PROBLEM STATEMENT:
Look below for the line containing "(* ===== verification/SysOpScreens.v ===== *)" and the line containing "name ← readLine;"; repeat exactly those two lines and all lines between them, and nothing else.

Source records:
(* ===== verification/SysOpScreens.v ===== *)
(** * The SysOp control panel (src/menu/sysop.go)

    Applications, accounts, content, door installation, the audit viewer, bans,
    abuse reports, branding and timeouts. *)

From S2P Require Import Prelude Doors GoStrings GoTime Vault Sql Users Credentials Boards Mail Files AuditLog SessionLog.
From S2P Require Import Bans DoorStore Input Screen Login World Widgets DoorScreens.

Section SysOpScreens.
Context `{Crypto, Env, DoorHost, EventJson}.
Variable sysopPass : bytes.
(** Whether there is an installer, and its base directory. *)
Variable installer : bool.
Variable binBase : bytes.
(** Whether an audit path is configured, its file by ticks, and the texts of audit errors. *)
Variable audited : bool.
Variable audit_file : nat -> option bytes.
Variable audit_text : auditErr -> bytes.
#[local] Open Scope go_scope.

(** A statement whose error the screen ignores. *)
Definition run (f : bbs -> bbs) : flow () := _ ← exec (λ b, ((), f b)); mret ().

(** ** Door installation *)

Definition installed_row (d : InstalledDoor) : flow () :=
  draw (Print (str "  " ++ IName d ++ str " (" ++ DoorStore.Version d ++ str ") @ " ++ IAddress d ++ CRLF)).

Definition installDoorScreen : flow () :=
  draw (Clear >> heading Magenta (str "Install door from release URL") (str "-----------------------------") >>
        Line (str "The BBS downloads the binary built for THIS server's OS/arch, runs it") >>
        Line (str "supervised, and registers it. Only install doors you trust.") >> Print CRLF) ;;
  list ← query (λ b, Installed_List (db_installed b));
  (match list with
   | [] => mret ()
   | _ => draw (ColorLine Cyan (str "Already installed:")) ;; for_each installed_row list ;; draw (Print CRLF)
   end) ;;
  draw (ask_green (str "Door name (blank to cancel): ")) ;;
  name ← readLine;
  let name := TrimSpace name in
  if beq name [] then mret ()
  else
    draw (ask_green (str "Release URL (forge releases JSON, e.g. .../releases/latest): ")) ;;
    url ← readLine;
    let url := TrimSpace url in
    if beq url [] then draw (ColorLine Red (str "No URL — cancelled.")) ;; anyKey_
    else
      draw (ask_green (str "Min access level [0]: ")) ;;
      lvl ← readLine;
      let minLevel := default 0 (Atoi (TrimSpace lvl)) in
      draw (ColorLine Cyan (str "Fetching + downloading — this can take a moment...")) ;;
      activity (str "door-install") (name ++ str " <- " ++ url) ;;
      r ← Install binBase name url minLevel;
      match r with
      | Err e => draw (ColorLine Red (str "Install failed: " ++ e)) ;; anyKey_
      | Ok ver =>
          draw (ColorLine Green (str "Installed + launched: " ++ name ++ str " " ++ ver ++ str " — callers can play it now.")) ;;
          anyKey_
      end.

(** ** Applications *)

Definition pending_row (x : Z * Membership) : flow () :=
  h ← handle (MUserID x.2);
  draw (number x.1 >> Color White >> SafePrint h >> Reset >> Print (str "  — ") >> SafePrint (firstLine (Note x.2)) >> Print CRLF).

---

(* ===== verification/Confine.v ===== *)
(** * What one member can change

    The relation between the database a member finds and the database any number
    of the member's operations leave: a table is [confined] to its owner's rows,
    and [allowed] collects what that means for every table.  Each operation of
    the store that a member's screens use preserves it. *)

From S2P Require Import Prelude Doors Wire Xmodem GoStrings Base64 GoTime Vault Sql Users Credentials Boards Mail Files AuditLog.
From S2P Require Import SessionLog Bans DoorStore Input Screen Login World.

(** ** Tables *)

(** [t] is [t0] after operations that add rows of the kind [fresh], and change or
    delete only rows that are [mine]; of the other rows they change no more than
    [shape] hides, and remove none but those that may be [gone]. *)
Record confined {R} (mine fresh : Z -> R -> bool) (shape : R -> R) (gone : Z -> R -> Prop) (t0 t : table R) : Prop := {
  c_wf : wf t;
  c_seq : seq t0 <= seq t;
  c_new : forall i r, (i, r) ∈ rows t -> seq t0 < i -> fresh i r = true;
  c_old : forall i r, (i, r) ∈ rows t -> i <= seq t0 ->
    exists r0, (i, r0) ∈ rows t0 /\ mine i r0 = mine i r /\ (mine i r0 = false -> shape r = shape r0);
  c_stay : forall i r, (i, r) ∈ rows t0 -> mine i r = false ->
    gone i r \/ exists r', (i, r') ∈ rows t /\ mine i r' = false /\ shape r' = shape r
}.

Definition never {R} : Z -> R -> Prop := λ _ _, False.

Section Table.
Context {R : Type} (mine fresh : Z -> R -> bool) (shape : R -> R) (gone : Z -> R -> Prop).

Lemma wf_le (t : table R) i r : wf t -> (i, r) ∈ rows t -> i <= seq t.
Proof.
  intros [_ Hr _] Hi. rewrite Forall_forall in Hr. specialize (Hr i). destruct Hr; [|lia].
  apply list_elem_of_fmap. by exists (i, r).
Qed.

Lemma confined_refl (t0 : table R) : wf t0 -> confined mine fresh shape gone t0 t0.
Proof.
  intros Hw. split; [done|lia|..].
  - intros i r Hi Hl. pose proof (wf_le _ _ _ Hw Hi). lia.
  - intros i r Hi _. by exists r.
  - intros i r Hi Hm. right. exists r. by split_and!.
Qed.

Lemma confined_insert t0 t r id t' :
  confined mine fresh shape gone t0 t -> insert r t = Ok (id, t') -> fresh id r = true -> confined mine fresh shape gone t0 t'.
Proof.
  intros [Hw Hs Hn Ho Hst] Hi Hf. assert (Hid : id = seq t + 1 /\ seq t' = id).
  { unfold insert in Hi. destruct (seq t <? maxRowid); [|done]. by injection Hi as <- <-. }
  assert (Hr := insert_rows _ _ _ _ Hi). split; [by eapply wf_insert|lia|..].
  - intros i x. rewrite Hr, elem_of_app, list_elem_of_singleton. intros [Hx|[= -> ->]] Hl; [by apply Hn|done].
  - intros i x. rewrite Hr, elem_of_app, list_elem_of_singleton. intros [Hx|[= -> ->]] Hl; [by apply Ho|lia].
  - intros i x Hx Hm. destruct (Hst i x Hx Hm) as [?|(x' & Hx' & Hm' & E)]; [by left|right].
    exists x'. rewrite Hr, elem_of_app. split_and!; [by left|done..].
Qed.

--

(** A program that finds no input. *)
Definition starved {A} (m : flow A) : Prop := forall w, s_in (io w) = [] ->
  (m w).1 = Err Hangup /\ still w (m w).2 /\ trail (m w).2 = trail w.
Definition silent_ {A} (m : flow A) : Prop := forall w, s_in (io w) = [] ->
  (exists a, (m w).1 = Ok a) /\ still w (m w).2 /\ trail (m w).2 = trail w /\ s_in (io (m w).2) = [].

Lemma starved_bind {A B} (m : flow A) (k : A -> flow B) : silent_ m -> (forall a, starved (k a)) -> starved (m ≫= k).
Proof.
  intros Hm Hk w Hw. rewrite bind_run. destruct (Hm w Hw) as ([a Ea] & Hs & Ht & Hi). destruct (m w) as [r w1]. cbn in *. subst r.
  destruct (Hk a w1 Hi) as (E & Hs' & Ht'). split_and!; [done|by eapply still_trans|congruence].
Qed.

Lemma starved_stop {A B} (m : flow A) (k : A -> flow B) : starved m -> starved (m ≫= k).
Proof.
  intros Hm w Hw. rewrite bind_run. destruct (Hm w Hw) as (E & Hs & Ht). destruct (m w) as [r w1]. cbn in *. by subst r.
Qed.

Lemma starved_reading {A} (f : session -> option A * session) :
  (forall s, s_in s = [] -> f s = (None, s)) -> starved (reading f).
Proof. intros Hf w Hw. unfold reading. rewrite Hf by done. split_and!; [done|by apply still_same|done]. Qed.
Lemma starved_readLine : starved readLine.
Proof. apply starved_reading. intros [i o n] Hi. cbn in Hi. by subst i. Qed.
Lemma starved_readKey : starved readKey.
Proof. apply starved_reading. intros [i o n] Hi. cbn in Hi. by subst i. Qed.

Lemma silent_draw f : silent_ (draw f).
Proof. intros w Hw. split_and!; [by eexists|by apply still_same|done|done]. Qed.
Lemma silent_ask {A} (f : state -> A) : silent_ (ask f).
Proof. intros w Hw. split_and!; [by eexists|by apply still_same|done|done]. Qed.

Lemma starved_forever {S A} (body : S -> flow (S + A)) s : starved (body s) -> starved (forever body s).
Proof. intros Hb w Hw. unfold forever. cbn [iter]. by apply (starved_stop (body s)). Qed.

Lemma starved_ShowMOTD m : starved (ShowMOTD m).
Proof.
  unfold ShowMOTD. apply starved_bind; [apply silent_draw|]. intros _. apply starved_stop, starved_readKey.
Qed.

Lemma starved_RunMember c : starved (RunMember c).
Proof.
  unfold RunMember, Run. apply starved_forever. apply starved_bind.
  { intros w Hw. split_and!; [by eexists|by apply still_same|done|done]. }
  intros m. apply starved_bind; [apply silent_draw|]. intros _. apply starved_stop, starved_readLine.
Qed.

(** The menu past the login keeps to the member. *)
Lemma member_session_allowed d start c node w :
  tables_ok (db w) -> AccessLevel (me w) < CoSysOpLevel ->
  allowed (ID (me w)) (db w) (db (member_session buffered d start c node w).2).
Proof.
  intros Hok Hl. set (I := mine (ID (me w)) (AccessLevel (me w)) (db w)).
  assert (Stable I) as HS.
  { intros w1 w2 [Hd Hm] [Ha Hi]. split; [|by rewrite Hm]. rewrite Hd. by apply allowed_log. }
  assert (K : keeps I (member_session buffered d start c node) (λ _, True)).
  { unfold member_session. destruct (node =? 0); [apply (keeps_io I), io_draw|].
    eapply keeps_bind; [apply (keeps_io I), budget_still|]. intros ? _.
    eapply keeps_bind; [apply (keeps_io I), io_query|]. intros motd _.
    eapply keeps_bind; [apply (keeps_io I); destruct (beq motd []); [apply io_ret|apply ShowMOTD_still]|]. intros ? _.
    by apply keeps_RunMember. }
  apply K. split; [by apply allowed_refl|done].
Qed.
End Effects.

ANSWER TO THIS EXERCISE:
(* ===== verification/SysOpScreens.v ===== *)
(** * The SysOp control panel (src/menu/sysop.go)

    Applications, accounts, content, door installation, the audit viewer, bans,
    abuse reports, branding and timeouts. *)

From S2P Require Import Prelude Doors GoStrings GoTime Vault Sql Users Credentials Boards Mail Files AuditLog SessionLog.
From S2P Require Import Bans DoorStore Input Screen Login World Widgets DoorScreens.

Section SysOpScreens.
Context `{Crypto, Env, DoorHost, EventJson}.
Variable sysopPass : bytes.
(** Whether there is an installer, and its base directory. *)
Variable installer : bool.
Variable binBase : bytes.
(** Whether an audit path is configured, its file by ticks, and the texts of audit errors. *)
Variable audited : bool.
Variable audit_file : nat -> option bytes.
Variable audit_text : auditErr -> bytes.
#[local] Open Scope go_scope.

(** A statement whose error the screen ignores. *)
Definition run (f : bbs -> bbs) : flow () := _ ← exec (λ b, ((), f b)); mret ().

(** ** Door installation *)

Definition installed_row (d : InstalledDoor) : flow () :=
  draw (Print (str "  " ++ IName d ++ str " (" ++ DoorStore.Version d ++ str ") @ " ++ IAddress d ++ CRLF)).

Definition installDoorScreen : flow () :=
  draw (Clear >> heading Magenta (str "Install door from release URL") (str "-----------------------------") >>
        Line (str "The BBS downloads the binary built for THIS server's OS/arch, runs it") >>
        Line (str "supervised, and registers it. Only install doors you trust.") >> Print CRLF) ;;
  list ← query (λ b, Installed_List (db_installed b));
  (match list with
   | [] => mret ()
   | _ => draw (ColorLine Cyan (str "Already installed:")) ;; for_each installed_row list ;; draw (Print CRLF)
   end) ;;
  draw (ask_green (str "Door name (blank to cancel): ")) ;;
  name ← readLine;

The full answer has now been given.